LabVIEW

cancel
Showing results for 
Search instead for 
Did you mean: 

Serial read from ESP32

Good morning all,

 

Apologies if this has been placed in the wrong area, but I think it is ok. 

1. I am currently using several ESP32 microcontrollers to read micro pore pressure sensors. These are plugged in to com ports on a PC running labview 2018 with NI VISA and associated drivers. 
2. I have successfully interfaced those sensors with labview using the VISA tool kit and can successful read the digital output in a simple labview VI which finds the VISA resource reads and outputs serial. 
3. I am also however using a compactRIO 9045 which is assigned to a project with the same vi. 

4. When I initiate the same piece of labview VI (which works fine in a standlone vi on my pc) I can no longer see the com ports of the pc in my VISA resource drop down list and only the two ASLR:: of the CompactRIO, regardless of refreshing, changing filtering settings and so on I cannot see the com ports of the pc. 
5. I can at all times see the PC com ports in NI MAX and query/read them in the NI VISA panel on NI MAX so I know that the sensor + esp are working fine. 

6. It to me is a strange one and I have tried to allow both systems to have access to one another through the VISA remote/server settings but I am not sure whether this is correct. I have also ensured i am not trying to read the sensor in more than one location. 
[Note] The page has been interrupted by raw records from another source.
Definition has_field (st : strings_struct) (key : string) : bool :=
  existsb (fun kv => String.eqb (foldName (fst kv)) (foldName key)) st.

(** The members of an object decoded in turn: a string goes into its field
    (a later member for the same field replaces an earlier one), [null] and
    members naming no field are passed over, and a value of another kind is
    a type error, the first of which is kept while decoding goes on. *)
Fixpoint decode_members (ms : list (string * json)) (st : strings_struct) (err : option error)
  : strings_struct * option error :=
  match ms with
  | [] => (st, err)
  | (key, v) :: ms' =>
      if has_field st key then
        match v with
        | JString s => decode_members ms' (set_field st key s) err
        | JNull => decode_members ms' st err
        | _ => decode_members ms' st
                 (match err with Some _ => err | None => Some (ErrJSONType (kind v)) end)
        end
      else decode_members ms' st err
  end.

(** [Unmarshal(b, &st)]: only an object or [null] can be stored in a struct. *)
Definition Unmarshal_struct (b : json) (st : strings_struct) : strings_struct * option error :=
  match b with
  | JObject ms => decode_members ms st None
  | JNull => (st, None)
  | _ => (st, Some (ErrJSONType (kind b)))
  end.

End Json.

(** ** Package trello: the custom-field codec *)

Import Json.

Record cfval := mk_cfval {
  Text : string;
  Number : string;
  Date : string;
  Checked : string
}.

(** The fields of [cfval] with their JSON names, in the order of declaration. *)
Definition cfval_struct (c : cfval) : strings_struct :=
  [("text", Text c); ("number", Number c); ("date", Date c); ("checked", Checked c)].

Definition field (st : strings_struct) (name : string) : string :=
  match find (fun kv => String.eqb (fst kv) name) st with
  | Some kv => snd kv
  | None => EmptyString
  end.

Definition cfval_of_struct (st : strings_struct) : cfval :=
  mk_cfval (field st "text") (field st "number") (field st "date") (field st "checked").

(** What an [interface{}] can hold, as far as the codec tells values apart:
    the types of its type switch, the [nil] interface and, under [VOther], a
    value of any other dynamic type (named by the type).  [VValuer res err]
    is a [driver.Valuer] whose [Value()] returns [(res, err)].  A value of
    this type is a finite chain of such sources, each of which returns: a
    source that returns itself, on which [MarshalJSON] does not return, and a
    nil pointer for a source, on whose call it panics, are no values of this
    type, and nothing below speaks of them. *)
Inductive value :=
| VNil
| VString (s : string)
| VInt (n : Z)
| VInt64 (n : Z)
| VFloat64 (f : Strconv.float64)
| VBool (b : bool)
| VTime (t : Time.Time)
| VCfval (c : cfval)
| VValuer (res : value) (err : option error)
| VOther (type_name : string).

Record CustomFieldValue := mkCustomFieldValue { val : value }.

Definition NewCustomFieldValue (v : value) : CustomFieldValue := mkCustomFieldValue v.

Definition Get (v : CustomFieldValue) : value := val v.

(** [const timeFmt = "2006-01-02T15:04:05Z"], as the time package splits it
    into elements; the final [Z] is no element of a layout but a literal. *)
Definition timeFmt : list Time.chunk :=
  [Time.stdLongYear; Time.lit "-"; Time.stdZeroMonth; Time.lit "-"; Time.stdZeroDay;
   Time.lit "T"; Time.stdHour; Time.lit ":"; Time.stdZeroMinute; Time.lit ":";
   Time.stdZeroSecond; Time.lit "Z"].

Definition marshal_cfval (c : cfval) : option json * option error :=
  (Some (Marshal_struct (cfval_struct c)), None).
Lemma scan_entry_fields_witness :
  exists child text,
    is_dir Examples.unlocked_env ["repo"; child] = true
    /\ endswith "-skill" child = true
    /\ open_read Examples.unlocked_env ["repo"; child; "SKILL.md"] = Ok text
    /\ Skill.Make "c-skill" "/repo/c-skill/SKILL.md" "c-skill"
                  "No description" "1.0" ""
       = {| Skill.directory := child;
            Skill.path := str ["repo"; child; "SKILL.md"];
            Skill.name := default child (parse_text text !! "name");
            Skill.description :=
              default "No description" (parse_text text !! "description");
            Skill.version := default "1.0" (parse_text text !! "version");
            Skill.activation :=
              default "" (parse_text text !! "activation") |}.
Proof.
  refine (scan_entry_fields Examples.unlocked_env _ _ _ _).
  - vm_compute. reflexivity.
  - do 2 apply list_elem_of_further. apply list_elem_of_here.
Defined.



End scan_props.

(** ** Further properties of the resolver and of search *)

Section resolver_props.
Import PyStr Pathlib LoadSkill Spec Props.

Lemma split_app sep a b :
  free_of sep a = true -> split sep (a +:+ String sep b) = a :: split sep b.
Proof.
  induction a as [|c a IH]; rewrite ?str_app_nil_l, ?str_app_cons.
  - intros _. simpl. by rewrite Ascii.eqb_refl.
  - simpl. intros [Hc Ha]%andb_true_iff. apply negb_true_iff in Hc.
    by rewrite Hc, IH.
Qed.

Lemma render_cons seg p : render (seg :: p) = String "/" (seg +:+ render p).
Proof. reflexivity. Qed.

Lemma split_render seg p :
  free_of "/" seg = true -> Forall (fun s => free_of "/" s = true) p ->
  split "/" (seg +:+ render p) = seg :: p.
Proof.
  intros Hseg Hp. revert seg Hseg.
  induction Hp as [|x p Hx _ IH]; intros seg Hseg.
  - change (render []) with "". rewrite str_app_nil_r. by apply split_free.
  - rewrite render_cons, split_app by done. by rewrite IH.
Qed.

Lemma proper_free seg : proper seg = true -> free_of "/" seg = true.
Proof. unfold proper. by intros [[? _]%andb_true_iff _]%andb_true_iff. Qed.

Lemma filter_proper p :
  Forall (fun s => proper s = true) p ->
  List.filter (fun w => negb (w =? "") && negb (w =? ".")) p = p.
Proof.
  induction 1 as [|x p Hx _ IH]; [done|]. simpl.
  unfold proper in Hx. apply andb_true_iff in Hx as [[_ H1]%andb_true_iff H2].
  by rewrite H1, H2, IH.
Qed.

Lemma parse_str_proper p :
  Forall (fun s => proper s = true) p -> parse (str p) = p.
Proof.
  intros Hp. destruct Hp as [|x p Hx Hp]; [done|].
  unfold str, parse. rewrite render_cons.
  change (split "/" (String "/" ?r)) with ("" :: split "/" r).
  rewrite split_render.
  - cbn [List.filter String.eqb negb andb].
    change (List.filter ?f (x :: p)) with (List.filter f ([x] ++ p)).
    by apply (filter_proper (x :: p)); constructor.
  - by apply proper_free.
  - eapply Forall_impl; [exact Hp|]. apply proper_free.
Qed.


(** X9: [Path(str(p))] is [p] again, for every path whose segments are
    names a directory can hold (or [..]): the [path] an entry records
    as text leads back to the path it was made from. *)
Theorem path_of_str p :
  Forall (fun s => proper s = true) p -> parse (str p) = p.
Proof. apply parse_str_proper. Qed.

Lemma path_of_str_witness :
  parse (str ["repo"; ".."; "repo"; "a-skill"; "SKILL.md"])
  = ["repo"; ".."; "repo"; "a-skill"; "SKILL.md"].
Proof. apply path_of_str. repeat constructor. Defined.

Lemma lookup_child_proper seg ch n :
  proper_node (Dir ch) = true -> lookup_child seg ch = Some n ->
  proper seg = true /\ proper_node n = true.
Proof.
  simpl. induction ch as [|[m x] ch IH]; [done|]. simpl.
  intros [[[Hm _]%andb_true_iff Hx]%andb_true_iff Hch]%andb_true_iff.
  destruct (String.eqb_spec m seg) as [->|_]; [|by apply IH].
  by intros [= <-].
Qed.

(** Resolution in a tree of proper names follows proper segments (or
    [..]) only. *)
Lemma walk_proper up cur p n :
  Forall (fun d => proper_node d = true) up -> proper_node cur = true ->
  walk up cur p = Some n ->
  proper_node n = true /\ Forall (fun s => proper s = true) p.
Proof.
  revert up cur. induction p as [|seg p IH]; intros up cur Hup Hcur.
  - by intros [= <-].
  - simpl. destruct cur as [| |ch]; [done..|].
    destruct (String.eqb_spec seg "..") as [->|_].
    + destruct Hup as [|parent up Hparent Hup]; intros Hw.
      * destruct (IH [] (Dir ch)) as [? ?]; [constructor|done|done|].
        split; [done|]. by constructor.
      * destruct (IH up parent) as [? ?]; [done|done|done|].
        split; [done|]. by constructor.
    + destruct (lookup_child seg ch) as [m|] eqn:Hm; [|done]. intros Hw.
      destruct (lookup_child_proper _ _ _ Hcur Hm) as [Hseg Hwf].
      destruct (IH (Dir ch :: up) m) as [? ?]; [by constructor|done|done|].
      split; [done|]. by constructor.
Qed.

Lemma exists_proper E p :
  proper_fs E = true -> exists_ E p = true ->
  Forall (fun s => proper s = true) p.
Proof.
  unfold proper_fs, exists_, stat. intros Hwf.
  destruct (walk [] (Dir (slash E)) p) as [n|] eqn:Hw; [|done]. intros _.
  by destruct (walk_proper _ _ _ _ ltac:(constructor) Hwf Hw).
Qed.

Lemma probe_some E d p :
  probe E d = Some p -> p = d ++ ["SKILL.md"] /\ exists_ E p = true.
Proof.
  unfold probe.
  destruct (exists_ E d); [|done].
  destruct (exists_ E (d ++ ["SKILL.md"])) eqn:Hdoc; [|done].
  by intros [= <-].
Qed.

Lemma fuzzy_some skill_name skills p :
  fuzzy skill_name skills = Some p ->
  exists skill,
    skill ∈ skills /\ icontains skill_name (Skill.name skill)
    /\ p = parse (Skill.path skill).
Proof.
  induction skills as [|skill skills IH]; [done|]. simpl.
  destruct (contains (lower skill_name) (lower (Skill.name skill))) eqn:Hc.
  - intros [= <-]. exists skill. split; [apply list_elem_of_here|].
    split; [by apply contains_icontains|done].
  - intros (s & Hs & Hrest)%IH. exists s.
    split; [by apply list_elem_of_further|done].
Qed.


Lemma find_skill_path_miss E skill_name :
  probes_miss E skill_name ->
  find_skill_path E skill_name
  = skills ← get_all_skills E; Ok (fuzzy skill_name skills).
Proof.
  intros [Hexact Hsuffix]. unfold find_skill_path. rewrite Hexact.
  destruct (endswith "-skill" skill_name); [done|].
  by rewrite Hsuffix.
Qed.

Lemma find_skill_path_hit E skill_name :
  probes_miss E skill_name
  \/ exists d, find_skill_path E skill_name = Ok (Some (d ++ ["SKILL.md"]))
               /\ exists_ E (d ++ ["SKILL.md"]) = true.
Proof.
  unfold probes_miss, find_skill_path.
  destruct (probe E (joinpath (repo_root E) skill_name)) as [p|] eqn:Hexact.
  { right. apply probe_some in Hexact as [-> ?]. eauto. }
  destruct (endswith "-skill" skill_name); simpl.
  { left. by split. }
  destruct (probe E (joinpath (repo_root E) (skill_name +:+ "-skill")))
    as [p|] eqn:Hsuffix.
  - right. apply probe_some in Hsuffix as [-> ?]. eauto.
  - left. by split.
Qed.

(** X10: in a file system of proper names, a path the resolver returns
    exists and is a [SKILL.md], whichever of the three steps found it;
    so what the resolver hands on is never a dangling path. *)
Theorem resolved_path_exists E skill_name p :
  proper_fs E = true ->
  find_skill_path E skill_name = Ok (Some p) ->
  exists_ E p = true /\ name p = "SKILL.md".
Proof.
  intros Hwf Hfind.
  destruct (find_skill_path_hit E skill_name) as [Hmiss|(d & Hhit & Hd)].
  - rewrite (find_skill_path_miss E skill_name Hmiss) in Hfind.
    destruct (get_all_skills E) as [skills|e] eqn:Hscan; [|done].
    simpl in Hfind. injection Hfind as Hfuzzy.
    apply fuzzy_some in Hfuzzy as (skill & Hin & _ & ->).
    destruct (scan_entry_shape E skills skill Hscan Hin)
      as (child & text & _ & _ & Hopen & ->).
    cbn [Skill.path].
    assert (exists_ E (repo_root E ++ [child; "SKILL.md"]) = true) as Hex.
    { unfold exists_. unfold open_read in Hopen.
      by destruct (stat E (repo_root E ++ [child; "SKILL.md"])). }
    rewrite parse_str_proper by by apply (exists_proper E).
    split; [done|].
    change [child; "SKILL.md"] with ([child] ++ ["SKILL.md"]).
    rewrite app_assoc. apply name_snoc.
  - rewrite Hhit in Hfind. injection Hfind as <-.
    split; [done|apply name_snoc].
Qed.

Lemma resolved_path_exists_witness :
  find_skill_path Examples.great_env "great"
  = Ok (Some ["repo"; "a-skill"; "SKILL.md"])
  /\ exists_ Examples.great_env ["repo"; "a-skill"; "SKILL.md"] = true.
Proof.
  assert (find_skill_path Examples.great_env "great"
          = Ok (Some ["repo"; "a-skill"; "SKILL.md"])) as Hfind
    by (vm_compute; reflexivity).
  split; [exact Hfind|].
  exact (proj1 (resolved_path_exists Examples.great_env "great" _
                  eq_refl Hfind)).
Defined.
Any ideas, or is it simply not possible to read com ports from another device in this case? 

0 Kudos
Message 1 of 8
(1,432 Views)

You've gone from a "General PC running Windows, communicating over several Serial ports to other devices that send data back to the PC's LabVIEW's program" to a "LabVIEW Real-Time Project, involving a Host Computer (PC) running Windows that has a TCP/IP connection to a "Target" computer (compactRIO) running a Real-Time OS (probably NI Real-Time Linux), into which (I'm assuming, here, not 100% certain I'm right about this) you have connected the microcontrollers.  You now have to write two LabVIEW programs -- a Host routine that starts up the compactRIO and starts it running its program, and the code you write for the compactRIO that does whatever you want it to do with the ESP32.  Note that if the compactRIO reads data from the ESP32, you'll want/need to get these data from the RIO up to the PC, where you can view them (Charts and Graphs) and save them (File I/O).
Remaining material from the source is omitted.